→ DIRECTIONS
Exactly as they appear below, repeat the lines from the one with "let final_name := file_name path in" through the one with "do* within (write_turns", and no others.

Saved entries:
--------------------

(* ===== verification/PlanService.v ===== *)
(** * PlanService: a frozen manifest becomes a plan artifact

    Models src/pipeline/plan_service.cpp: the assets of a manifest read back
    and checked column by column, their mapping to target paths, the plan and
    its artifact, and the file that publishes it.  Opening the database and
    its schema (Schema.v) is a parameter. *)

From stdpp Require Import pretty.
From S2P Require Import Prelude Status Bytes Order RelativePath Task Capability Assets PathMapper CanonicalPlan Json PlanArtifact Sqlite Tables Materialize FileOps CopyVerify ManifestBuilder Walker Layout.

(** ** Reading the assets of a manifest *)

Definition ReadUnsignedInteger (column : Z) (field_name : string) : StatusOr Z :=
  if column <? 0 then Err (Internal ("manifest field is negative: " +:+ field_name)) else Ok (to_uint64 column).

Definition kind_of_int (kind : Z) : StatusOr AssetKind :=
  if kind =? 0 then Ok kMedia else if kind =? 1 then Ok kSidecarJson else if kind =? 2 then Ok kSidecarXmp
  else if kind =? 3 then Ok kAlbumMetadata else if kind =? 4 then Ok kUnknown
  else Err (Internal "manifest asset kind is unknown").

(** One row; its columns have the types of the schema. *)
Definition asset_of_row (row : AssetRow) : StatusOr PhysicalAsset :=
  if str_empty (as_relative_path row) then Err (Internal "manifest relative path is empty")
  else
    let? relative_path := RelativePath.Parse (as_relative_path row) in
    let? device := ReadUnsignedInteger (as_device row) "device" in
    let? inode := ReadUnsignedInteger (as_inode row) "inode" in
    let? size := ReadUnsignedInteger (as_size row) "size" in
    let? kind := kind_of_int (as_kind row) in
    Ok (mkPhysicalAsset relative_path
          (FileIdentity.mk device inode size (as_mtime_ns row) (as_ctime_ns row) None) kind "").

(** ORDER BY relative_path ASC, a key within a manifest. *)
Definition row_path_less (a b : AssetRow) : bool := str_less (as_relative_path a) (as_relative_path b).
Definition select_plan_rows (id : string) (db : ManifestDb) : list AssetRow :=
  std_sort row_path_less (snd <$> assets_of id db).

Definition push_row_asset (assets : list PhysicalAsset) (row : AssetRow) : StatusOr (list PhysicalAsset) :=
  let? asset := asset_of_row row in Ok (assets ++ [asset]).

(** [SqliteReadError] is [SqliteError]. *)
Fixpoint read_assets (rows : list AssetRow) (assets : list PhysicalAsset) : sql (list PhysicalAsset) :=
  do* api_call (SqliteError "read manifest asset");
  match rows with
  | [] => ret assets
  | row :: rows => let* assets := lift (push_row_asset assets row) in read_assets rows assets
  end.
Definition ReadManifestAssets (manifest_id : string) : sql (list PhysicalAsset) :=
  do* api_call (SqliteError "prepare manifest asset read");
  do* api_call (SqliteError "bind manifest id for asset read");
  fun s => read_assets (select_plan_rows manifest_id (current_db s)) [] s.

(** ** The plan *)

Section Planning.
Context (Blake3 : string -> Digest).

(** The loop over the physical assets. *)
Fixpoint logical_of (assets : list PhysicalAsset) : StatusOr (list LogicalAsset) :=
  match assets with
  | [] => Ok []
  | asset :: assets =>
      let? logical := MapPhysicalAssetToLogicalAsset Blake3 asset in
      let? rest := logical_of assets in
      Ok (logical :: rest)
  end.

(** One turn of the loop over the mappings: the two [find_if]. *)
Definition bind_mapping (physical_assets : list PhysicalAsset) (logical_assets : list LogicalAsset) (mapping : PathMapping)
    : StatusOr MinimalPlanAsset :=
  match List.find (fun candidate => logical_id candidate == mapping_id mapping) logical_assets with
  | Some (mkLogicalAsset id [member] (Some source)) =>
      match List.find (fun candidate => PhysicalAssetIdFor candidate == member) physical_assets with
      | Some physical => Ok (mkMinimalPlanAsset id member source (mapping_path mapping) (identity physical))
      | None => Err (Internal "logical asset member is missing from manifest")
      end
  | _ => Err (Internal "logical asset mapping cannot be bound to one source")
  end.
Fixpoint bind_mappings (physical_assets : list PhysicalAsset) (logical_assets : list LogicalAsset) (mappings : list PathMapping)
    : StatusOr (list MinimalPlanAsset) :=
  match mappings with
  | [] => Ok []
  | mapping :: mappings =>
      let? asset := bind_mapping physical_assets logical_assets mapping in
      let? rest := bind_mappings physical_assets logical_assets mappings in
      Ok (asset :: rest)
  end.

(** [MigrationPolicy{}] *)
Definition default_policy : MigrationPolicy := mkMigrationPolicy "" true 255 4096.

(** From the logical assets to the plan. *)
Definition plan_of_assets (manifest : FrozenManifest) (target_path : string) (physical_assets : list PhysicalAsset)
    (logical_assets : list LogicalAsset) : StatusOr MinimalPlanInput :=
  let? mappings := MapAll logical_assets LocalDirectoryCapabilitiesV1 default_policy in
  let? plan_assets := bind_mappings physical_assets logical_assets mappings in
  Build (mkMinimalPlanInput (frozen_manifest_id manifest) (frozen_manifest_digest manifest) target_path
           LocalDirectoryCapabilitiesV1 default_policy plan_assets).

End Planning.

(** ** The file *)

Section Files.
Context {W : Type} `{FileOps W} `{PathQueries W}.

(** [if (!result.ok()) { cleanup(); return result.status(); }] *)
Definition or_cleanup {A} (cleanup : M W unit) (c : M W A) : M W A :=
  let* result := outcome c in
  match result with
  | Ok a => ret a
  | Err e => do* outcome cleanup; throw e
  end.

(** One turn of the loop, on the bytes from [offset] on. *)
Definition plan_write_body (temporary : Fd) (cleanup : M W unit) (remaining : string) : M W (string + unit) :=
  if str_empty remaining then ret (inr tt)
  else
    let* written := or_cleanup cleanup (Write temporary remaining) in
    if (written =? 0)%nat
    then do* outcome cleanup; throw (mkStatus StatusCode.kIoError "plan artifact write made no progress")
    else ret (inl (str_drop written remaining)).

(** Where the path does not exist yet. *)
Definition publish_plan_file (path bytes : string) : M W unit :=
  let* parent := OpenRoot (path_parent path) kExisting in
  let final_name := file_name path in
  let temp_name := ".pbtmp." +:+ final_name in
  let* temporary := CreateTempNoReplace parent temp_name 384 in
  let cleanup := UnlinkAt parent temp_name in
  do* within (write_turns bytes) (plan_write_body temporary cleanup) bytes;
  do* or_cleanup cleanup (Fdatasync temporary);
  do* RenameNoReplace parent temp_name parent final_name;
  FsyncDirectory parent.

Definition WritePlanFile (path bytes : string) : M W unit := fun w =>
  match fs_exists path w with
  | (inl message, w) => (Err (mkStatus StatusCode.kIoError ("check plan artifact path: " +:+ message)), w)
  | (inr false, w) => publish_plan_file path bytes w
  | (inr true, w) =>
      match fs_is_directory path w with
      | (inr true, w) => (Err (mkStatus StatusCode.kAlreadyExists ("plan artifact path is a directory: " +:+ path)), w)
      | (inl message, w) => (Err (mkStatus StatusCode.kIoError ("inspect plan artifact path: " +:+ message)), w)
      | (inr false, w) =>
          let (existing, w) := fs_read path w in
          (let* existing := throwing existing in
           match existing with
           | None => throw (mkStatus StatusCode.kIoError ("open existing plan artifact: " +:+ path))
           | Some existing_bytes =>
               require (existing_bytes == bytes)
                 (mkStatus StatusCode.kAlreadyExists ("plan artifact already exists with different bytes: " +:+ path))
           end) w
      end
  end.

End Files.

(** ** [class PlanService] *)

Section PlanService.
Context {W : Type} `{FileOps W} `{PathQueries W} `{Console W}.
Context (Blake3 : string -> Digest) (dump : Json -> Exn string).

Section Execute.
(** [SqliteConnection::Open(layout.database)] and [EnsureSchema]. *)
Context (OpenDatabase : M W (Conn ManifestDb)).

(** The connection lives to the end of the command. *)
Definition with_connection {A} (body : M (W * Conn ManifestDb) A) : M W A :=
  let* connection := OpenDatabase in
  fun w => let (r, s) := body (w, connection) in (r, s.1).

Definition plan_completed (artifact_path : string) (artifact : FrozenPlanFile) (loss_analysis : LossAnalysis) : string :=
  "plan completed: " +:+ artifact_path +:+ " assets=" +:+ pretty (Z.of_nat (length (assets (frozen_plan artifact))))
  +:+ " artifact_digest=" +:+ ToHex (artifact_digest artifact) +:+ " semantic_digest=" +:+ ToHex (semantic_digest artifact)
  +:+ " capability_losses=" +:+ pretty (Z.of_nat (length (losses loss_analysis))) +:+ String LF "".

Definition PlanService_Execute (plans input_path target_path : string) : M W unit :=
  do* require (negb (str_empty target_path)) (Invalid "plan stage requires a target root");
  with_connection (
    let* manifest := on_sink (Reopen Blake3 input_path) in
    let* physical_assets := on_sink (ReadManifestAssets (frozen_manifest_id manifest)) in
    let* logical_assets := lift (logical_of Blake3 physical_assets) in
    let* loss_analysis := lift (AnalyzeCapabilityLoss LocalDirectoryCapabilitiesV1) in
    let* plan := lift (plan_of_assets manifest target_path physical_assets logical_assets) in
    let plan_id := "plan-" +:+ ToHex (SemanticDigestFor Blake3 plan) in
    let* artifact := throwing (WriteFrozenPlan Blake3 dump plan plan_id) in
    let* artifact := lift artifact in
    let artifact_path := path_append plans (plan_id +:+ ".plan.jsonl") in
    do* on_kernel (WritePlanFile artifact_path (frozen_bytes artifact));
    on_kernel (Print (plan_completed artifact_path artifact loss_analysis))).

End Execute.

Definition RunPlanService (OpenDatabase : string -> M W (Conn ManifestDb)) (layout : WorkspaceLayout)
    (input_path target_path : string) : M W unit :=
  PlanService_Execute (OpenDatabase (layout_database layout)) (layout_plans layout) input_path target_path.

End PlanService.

--------------------

→ SOLUTION TO THIS EXERCISE
  let final_name := file_name path in
  let temp_name := ".pbtmp." +:+ final_name in
  let* temporary := CreateTempNoReplace parent temp_name 384 in
  let cleanup := UnlinkAt parent temp_name in
  do* within (write_turns bytes) (plan_write_body temporary cleanup) bytes;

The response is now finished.